Prebiotics have also been studied for a wide range of other health benefits, including lowering blood pressure, reducing the risk of coronary heart disease, fighting mental illness, and even improving vaginal “ecosystem” health.
The good news is that sources for prebiotics are widely available. Complex carbohydrates that include nondigestible fibers are natural sources of prebiotics. This includes fruits, vegetables, and whole grains, Petitpain says, especially foods like bananas, onions, garlic, leeks, asparagus, artichokes, and soybeans.
You can also find prebiotics in many “added fiber” foods. Inulin, a soluble fiber from chicory root, is a common prebiotic used to fortify many protein bars and cereals. But if you have a balanced diet, you should be getting all the prebiotics you need without the need to supplement, particularly when it comes to fiber.
“Prebiotic supplements are out there, but they’re not necessary,” says Wesley Delbridge, a registered dietitian and spokesperson for the Academy of Nutrition and Dietetics. “However, most Americans do not get the recommended 25 to 35 grams of fiber per day.”
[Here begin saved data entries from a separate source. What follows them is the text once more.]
(** [extract_hole(hole)] *)
Definition extract_hole (hole : pyval) : outcome (pydict pyval) :=
  let d := [] in
  v ← extract_hole_feature hole "center" (Some "x");
  let d := dict_set d "center_x" v in
  v ← extract_hole_feature hole "center" (Some "y");
  let d := dict_set d "center_y" v in
  v ← extract_hole_feature hole "center" (Some "z");
  let d := dict_set d "center_z" v in
  v ← extract_hole_feature hole "direction" (Some "x");
  let d := dict_set d "direction_x" v in
  v ← extract_hole_feature hole "direction" (Some "y");
  let d := dict_set d "direction_y" v in
  v ← extract_hole_feature hole "direction" (Some "z");
  let d := dict_set d "direction_z" v in
  v ← extract_hole_feature hole "end1" (Some "closed");
  let d := dict_set d "end1_closed" v in
  v ← extract_hole_feature hole "end1" (Some "reachable");
  let d := dict_set d "end1_reachable" v in
  v ← extract_hole_feature hole "end2" (Some "closed");
  let d := dict_set d "end2_closed" v in
  v ← extract_hole_feature hole "end2" (Some "reachable");
  let d := dict_set d "end2_reachable" v in
  v ← extract_hole_feature hole "facet_count" None;
  let d := dict_set d "facet_count" v in
  v ← extract_hole_feature hole "length" None;
  let d := dict_set d "length" v in
  v ← extract_hole_feature hole "radius" None;
  let d := dict_set d "radius" v in
  Ok d.

(** The thirteen keys, in the order [extract_hole] inserts them. *)
Definition feature_names : list string :=
  [ "center_x"; "center_y"; "center_z";
    "direction_x"; "direction_y"; "direction_z";
    "end1_closed"; "end1_reachable"; "end2_closed"; "end2_reachable";
    "facet_count"; "length"; "radius" ].
(** ** Further properties of the navigator *)

Lemma last_cons (l : list RouteStrategy) (x d : RouteStrategy) :
  last (x :: l) d = last l x.
Proof.
  revert x d; induction l as [| y l IH]; intros x d; [reflexivity |].
  change (last (x :: y :: l) d) with (last (y :: l) d).
  rewrite (IH y d), (IH y x). reflexivity.
Qed.

(** X13: After any number of strategy changes the navigator holds the last
    strategy it was given (its own when there was no change), each change
    has printed the confirmation line and nothing else, and [buildRoute]
    prints three lines computed by that strategy and leaves the navigator
    as it is. *)
Theorem last_strategy_is_used
  (ss : list RouteStrategy) (m : Machine) (start end_ : string) (d : float) :
  let m' := fold_left (fun m s => setRouteStrategy s m) ss m in
  let s := last ss (routeStrategy (fst m)) in
  routeStrategy (fst m') = s /\
  snd m' = snd m ++ map (fun _ => [Txt (nl ++ "✅ Route strategy changed!" ++ nl)]) ss /\
  buildRoute start end_ d m'
  = (fst m',
     snd m' ++ [ calculateRoute s start end_;
                 [Txt "Distance: "; Num d; Txt " km"];
                 [Txt "Estimated time: "] ++ toFixed (getEstimatedTime s d) 1
                 ++ [Txt " hours"] ]).
Proof.
  intros m' s.
  assert (H : routeStrategy (fst m') = s /\
              snd m' = snd m ++ map (fun _ => [Txt (nl ++ "✅ Route strategy changed!" ++ nl)]) ss).
  { unfold m', s. clear. revert m.
    induction ss as [| x ss IH]; intros m.
    - simpl. split; [reflexivity | symmetry; apply app_nil_r].
    - cbn [fold_left]. destruct (IH (setRouteStrategy x m)) as (H1 & H2).
      rewrite H1, H2. unfold setRouteStrategy, console_log; cbn [fst snd routeStrategy map].
      rewrite <- app_assoc. split; [| reflexivity].
      symmetry; apply last_cons. }
  destruct H as (H1 & H2). split; [exact H1 |]. split; [exact H2 |].
  unfold buildRoute, console_log; cbn [fst snd]. rewrite H1.
  rewrite <- !app_assoc. reflexivity.
Qed.
(** * Verification of the tool-calling loop of [backend/ai_generator.py]

    A shallow embedding of [AIGenerator] (the orchestration loop between
    the LLM endpoint and the tool manager), of the tool registry it
    talks to and of the two HTTP handlers of [tests/test_api.py],
    followed by the properties the design document states about them
    and by further properties read off the code.

    Modelling choices.
    - The LLM endpoint and the tools are external and stateful: both are
      functions over an abstract [World], threaded through every call.
    - Python exceptions are values of [Exception] (what the loop's
      [except Exception] clause catches); a call either returns or
      raises, see [outcome].
    - Every external call is recorded, with its arguments and its
      outcome, in a trace of [event]s.  The trace is how statements such
      as "exactly one endpoint call occurs" are expressed.
    - [messages.copy()] gives every endpoint call a list of its own and
      no message dict is written after it is built, so messages are
      plain immutable values. *)

From Stdlib Require Import List String Ascii Arith ZArith Bool Lia.
From Equations Require Import Equations.
From Equations.Prop Require Import Logic.
Import ListNotations.
Open Scope string_scope.
Open Scope list_scope.

(** ** Data model *)

(** A Python dict with string keys, in insertion order. *)
Definition dict := list (string * string).

(** Content blocks of an endpoint response.  A text block carries a
    [text] attribute; a tool-use block has [type == "tool_use"] and an
    [id], a [name] and an [input]; any other block (a thinking block)
    has neither. *)
Inductive content_block : Type :=
| TextBlock (text : string)
| ToolUseBlock (id : string) (name : string) (input : dict)
| ThinkingBlock (thinking : string).

Record response : Type := mkResponse {
  resp_content : list content_block;
  stop_reason : string
}.

(** A tool-result dict; [is_error] is [None] when the key is absent. *)
Record tool_result : Type := mkToolResult {
  tr_type : string;
  tool_use_id : string;
  tr_content : string;
  is_error : option bool
}.

(** The ["content"] of a message: the raw query, the content blocks of
    an assistant response, or a list of tool results. *)
Inductive message_content : Type :=
| QueryText (s : string)
| Blocks (bs : list content_block)
| ToolResults (rs : list tool_result).

Record message : Type := mkMessage {
  role : string;
  msg_content : message_content
}.

(** The keyword arguments of [client.messages.create]; [tools] and
    [tool_choice] are [None] when the key is absent. *)
Record api_params : Type := mkParams {
  p_model : string;
  p_temperature : nat;
  p_max_tokens : nat;
  p_messages : list message;
  p_system : string;
  p_tools : option (list dict);
  p_tool_choice : option dict
}.

Record Exception : Type := mkException { exn_str : string }.

Inductive outcome (A : Type) : Type :=
| Returned (a : A)
| Raised (e : Exception).
Arguments Returned {A} a.
Arguments Raised {A} e.

Inductive event : Type :=
| CreateCall (p : api_params) (r : outcome response)
| ExecuteCall (name : string) (input : dict) (r : outcome string).

Definition trace := list event.

Fixpoint endpoint_calls (t : trace) : list (api_params * outcome response) :=
  match t with
  | [] => []
  | CreateCall p r :: t' => (p, r) :: endpoint_calls t'
  | ExecuteCall _ _ _ :: t' => endpoint_calls t'
  end.

Fixpoint tool_calls (t : trace) : list (string * dict * outcome string) :=
  match t with
  | [] => []
  | CreateCall _ _ :: t' => tool_calls t'
  | ExecuteCall n i r :: t' => (n, i, r) :: tool_calls t'
  end.

(** For every tool execution of the trace, the number of endpoint calls
    made before it: [k] for an execution of round [k]. *)
Fixpoint execution_rounds (calls_before : nat) (t : trace) : list nat :=
  match t with
  | [] => []
  | CreateCall _ _ :: t' => execution_rounds (S calls_before) t'
  | ExecuteCall _ _ _ :: t' => calls_before :: execution_rounds calls_before t'
  end.

(** The tool-use blocks of a response, in order. *)
Fixpoint tool_use_blocks (bs : list content_block) : list (string * string * dict) :=
  match bs with
  | [] => []
  | ToolUseBlock i n a :: bs' => (i, n, a) :: tool_use_blocks bs'
  | _ :: bs' => tool_use_blocks bs'
  end.

(** Truth value of an [Optional[List]]. *)
Definition truthy_list {A : Type} (l : option (list A)) : bool :=
  match l with
  | Some (_ :: _) => true
  | _ => false
  end.

(** Truth value of an [Optional[str]]. *)
Definition truthy_str (s : option string) : bool :=
  match s with
  | Some (String _ _) => true
  | _ => false
  end.

(** ** The generator *)

Module AIGenerator.

Definition MAX_TOOL_ROUNDS : nat := 2.

Section Generator.

(** State of everything outside the generator. *)
Variable World : Type.

(** [tool_manager.execute_tool(name, **input)]. *)
Record ToolManager : Type := mkToolManager {
  execute_tool : string -> dict -> World -> outcome string * World
}.

(** [self]: the client's [messages.create] and the model name.  The
    text of the class constant [SYSTEM_PROMPT] plays no part in the
    control flow; it is a field too, so that every statement holds for
    any prompt text. *)
Record t : Type := mkGenerator {
  client_create : api_params -> World -> outcome response * World;
  model : string;
  SYSTEM_PROMPT : string
}.

(** A computation: from a world to an outcome, the next world and the
    calls made. *)
Definition M (A : Type) : Type := World -> outcome A * World * trace.

Definition ret {A : Type} (a : A) : M A := fun w => (Returned a, w, []).

Definition bind {A B : Type} (m : M A) (f : A -> M B) : M B :=
  fun w =>
    match m w with
    | (Returned a, w1, t1) =>
        let '(r, w2, t2) := f a w1 in (r, w2, t1 ++ t2)
    | (Raised e, w1, t1) => (Raised e, w1, t1)
    end.
Lemma digits_nl_free (d : Decimal.uint) :
  nl_free (UStr.of_string (NilEmpty.string_of_uint d)) = true.
Proof. induction d; simpl; assumption || reflexivity. Qed.

Lemma str_of_int_nl_free (z : Z) : nl_free (UStr.str_of_int z) = true.
Proof.
  unfold UStr.str_of_int, NilZero.string_of_int, NilZero.string_of_uint.
  destruct (Z.to_int z) as [d | d].
  - destruct d; try apply digits_nl_free. reflexivity.
  - change (nl_free (45%N :: UStr.of_string
                       match d with
                       | Decimal.Nil => "0"
                       | _ => NilEmpty.string_of_uint d
                       end) = true).
    simpl. destruct d; try apply digits_nl_free. reflexivity.
Qed.

(** ** Pagination *)

(** From line [k] of a page, the loop puts the [i]-th of the remaining
    lines where line [k + i] of an unbroken column of sixty lines per page
    goes. *)
Lemma draw_lines_placed (lines : list (list N)) (k page : Z) :
  (0 <= k < 60)%Z ->
  placed page (draw_lines 792 40 lines (752 - 12 * k)) =
  imap (fun i line =>
          ((page + (k + Z.of_nat i) / 60)%Z,
           (752 - 12 * ((k + Z.of_nat i) mod 60))%Z, line)) lines.
Proof.
  revert k page. induction lines as [|line lines IH]; intros k page Hk;
    [reflexivity |].
  rewrite imap_cons. cbn [draw_lines].
  assert (H0 : ((k + Z.of_nat 0) / 60 = 0 /\ (k + Z.of_nat 0) mod 60 = k)%Z).
  { rewrite Z.add_0_r. split; [apply Z.div_small | apply Z.mod_small]; lia. }
  destruct H0 as [-> ->]. rewrite Z.add_0_r.
  destruct (Z.ltb_spec (752 - 12 * k - 12) 40) as [Hlt | Hge]; cbn [placed];
    f_equal.
  - assert (k = 59%Z) by lia. subst k.
    change (792 - 40)%Z with (752 - 12 * 0)%Z.
    rewrite IH by lia. apply imap_ext. intros i l _. simpl.
    replace (59 + Z.of_nat (S i))%Z with (Z.of_nat i + 1 * 60)%Z by lia.
    rewrite Z.div_add, Z.mod_add, !Z.add_0_l by lia.
    do 2 f_equal. lia.
  - replace (752 - 12 * k - 12)%Z with (752 - 12 * (k + 1))%Z by lia.
    rewrite IH by lia. apply imap_ext. intros i l _. simpl.
    replace (k + 1 + Z.of_nat i)%Z with (k + Z.of_nat (S i))%Z by lia.
    reflexivity.
Qed.

Lemma draw_lines_show_pages (lines : list (list N)) (k : nat) :
  (k < 60)%nat ->
  show_pages (draw_lines 792 40 lines (752 - 12 * Z.of_nat k)) =
  ((k + length lines) / 60)%nat.
Proof.
  revert k. induction lines as [|line lines IH]; intros k Hk.
  - cbn [draw_lines show_pages length]. rewrite Nat.add_0_r.
    symmetry. now apply Nat.div_small.
  - cbn [draw_lines show_pages length].
    destruct (Z.ltb_spec (752 - 12 * Z.of_nat k - 12) 40) as [Hlt | Hge];
      cbn [show_pages].
    + assert (k = 59)%nat by lia. subst k.
      change (792 - 40)%Z with (752 - 12 * Z.of_nat 0)%Z.
      rewrite IH by lia.
      replace (59 + S (length lines))%nat with (length lines + 1 * 60)%nat by lia.
      rewrite Nat.div_add by lia. cbn [Nat.add length]. lia.
    + replace (752 - 12 * Z.of_nat k - 12)%Z
        with (752 - 12 * Z.of_nat (S k))%Z by lia.
      rewrite IH by lia. f_equal. lia.
Qed.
If you choose to try a prebiotic supplement, it can be tough to determine just how much you should take. That’s because research on the ideal dosage needed to gain health benefits is still ongoing. Many research studies will use a dose of prebiotics between two and 10 grams. That’s key to keep in mind, because getting too many prebiotics can have some unpleasant side effects.
“Gut bacteria only needs so much food,” Delbridge says. “If it’s being fed too many prebiotics, the rest will just be excreted.”
The bottom line is that while you likely don’t need to be supplementing your diet with prebiotics, especially if you eat a well-rounded diet that’s rich in fiber, the worst that can happen is an upset stomach.